Result of EGM. Acquisition of 50% interest in Patagonia Energy. GBP3.5m Placing
29th July 2005
The Board of Rurelec PLC, the company established to develop rural electrification projects in Latin America, announces that at the Extraordinary General Meeting of the Company held today, 29 July 2005, the three Ordinary Resolutions and the Special Resolution were approved by shareholders.
Ordinary Resolution 1 approved the acquisition by Rurelec of fifty percent of the issued share capital of Patagonia Energy Limited from Basic. Patagonia Energy wholly owns directly (and indirectly through Electrica) Energia del Sur ('EDS'), which owns and operates a generating plant supplying electricity in the isolated electricity system of Southern Patagonia, Argentina. The generating plant was built in 1995 and comprises two General Electric MS6001B gas turbines in open cycle, capable of generating up to 77MW.
The consideration of USD 6 million in cash is payable in two or more tranches depending on the profitability of EDS. The first tranche is fixed at USD 4.5 million and is due upon Admission. The timing of subsequent payments of a further USD1.5 million will vary according to the future profits of EDS. As a result Rurelec and Basic will be joint venture partners in Patagonia Energy.
Ordinary Resolutions 2 and 3 permit the Directors to increase the authorized share capital of the Company from GBP600,000 to GBP850,000 by the creation of a further 12,500,000 ordinary shares of 2 pence each and to allot shares within certain limits. The Special Resolution also authorises the Directors to allot shares, again within agreed limits.
Placing
In order to finance the acquisition of Patagonia Energy, the Company has raised, before expenses, GBP3.5 millions by issuing 8,750,000 new Ordinary Shares ('the Placing Shares') through Hichens Harrison & Co plc. The Placing Shares will rank pari passu in all respects with Existing Ordinary Shares in the Company.
Enquiries:
Peter Earl
Rurelec PLC 020 7793 7676
Paul Shackleton
Daniel Stewart & Co. plc 020 7374 6789
Christian Dennis
Hichens Harrison & Co. plc 020 7588 5171
Daniel Stewart & Co. plc, which is regulated by the Financial Services Authority, is acting as nominated adviser to the Company. It will not be responsible to any person other than the Company for providing the protections afforded to its customers or for advising any other person on the contents of any part this announcement. The responsibilities of Daniel Stewart & Co. plc as the Company's nominated adviser under the AIM Rules are owed solely to the London Stock Exchange and are not owed to the Company or any Director or Shareholder or to any other person, in respect of any decision to acquire Ordinary Shares in reliance on any part of this announcement or otherwise. Daniel Stewart & Co. plc is not making any representation or warranty, express or implied, as to the contents of this announcement.

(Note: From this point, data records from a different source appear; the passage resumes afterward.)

Definition HandleRejectCall : M Service unit :=
  let! _ := modify (run_pass (fun c => if isCallIncoming c then hang_up c else keep c)) in
  reply (str "OK").

Definition clcc_line (p : Z * CallStatus) : bytes :=
  let '(index, c) := p in
  str "+CLCC: " ++ to_string index ++ comma :: show_bool (is_mobile_terminated c) ++ comma ::
    to_string (state_int (call_state c)) ++ comma :: show_bool (is_voice_mode c) ++ comma ::
    show_bool (is_multi_party c) ++ comma :: number c ++ comma ::
    (if is_international c then str "145" else str "129").

Definition HandleCurrentCalls : M Service unit := fun s =>
  replies ((clcc_line <$> active_calls_ s) ++ [str "OK"]) s.

(** ** AT+CHLD *)
(** Release the call with an index. *)
Definition hang_up_index (index : Z) (s : Service) : Service :=
  match map_find index (active_calls_ s) with
  | Some c => emit (SendCallStatusToRemote c CALL_STATE_HANGUP)
                (set_calls (map_erase index (active_calls_ s)) s)
  | None => s
  end.

Definition resume_held (c : CallStatus) : list Output * option CallStatus :=
  if isCallBackground c then activate c else keep c.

Hichens, Harrison & Co. plc, which is regulated by the Financial Services Authority, is acting as broker to the Company. It will not be responsible to any person other than the Company for providing the protections afforded to its customers or for advising any other person on the contents of any part of this announcement. The responsibilities of Hichens, Harrison & Co. plc as the Company's broker under the AIM Rules are owed solely to the London Stock Exchange and are not owed to the Company or any Director or Shareholder or to any other person, in respect of any decision to acquire Ordinary Shares in reliance on any part of this announcement or otherwise. Hichens, Harrison & Co. plc is not making any representation or warranty, express or implied, as to the contents of this announcement.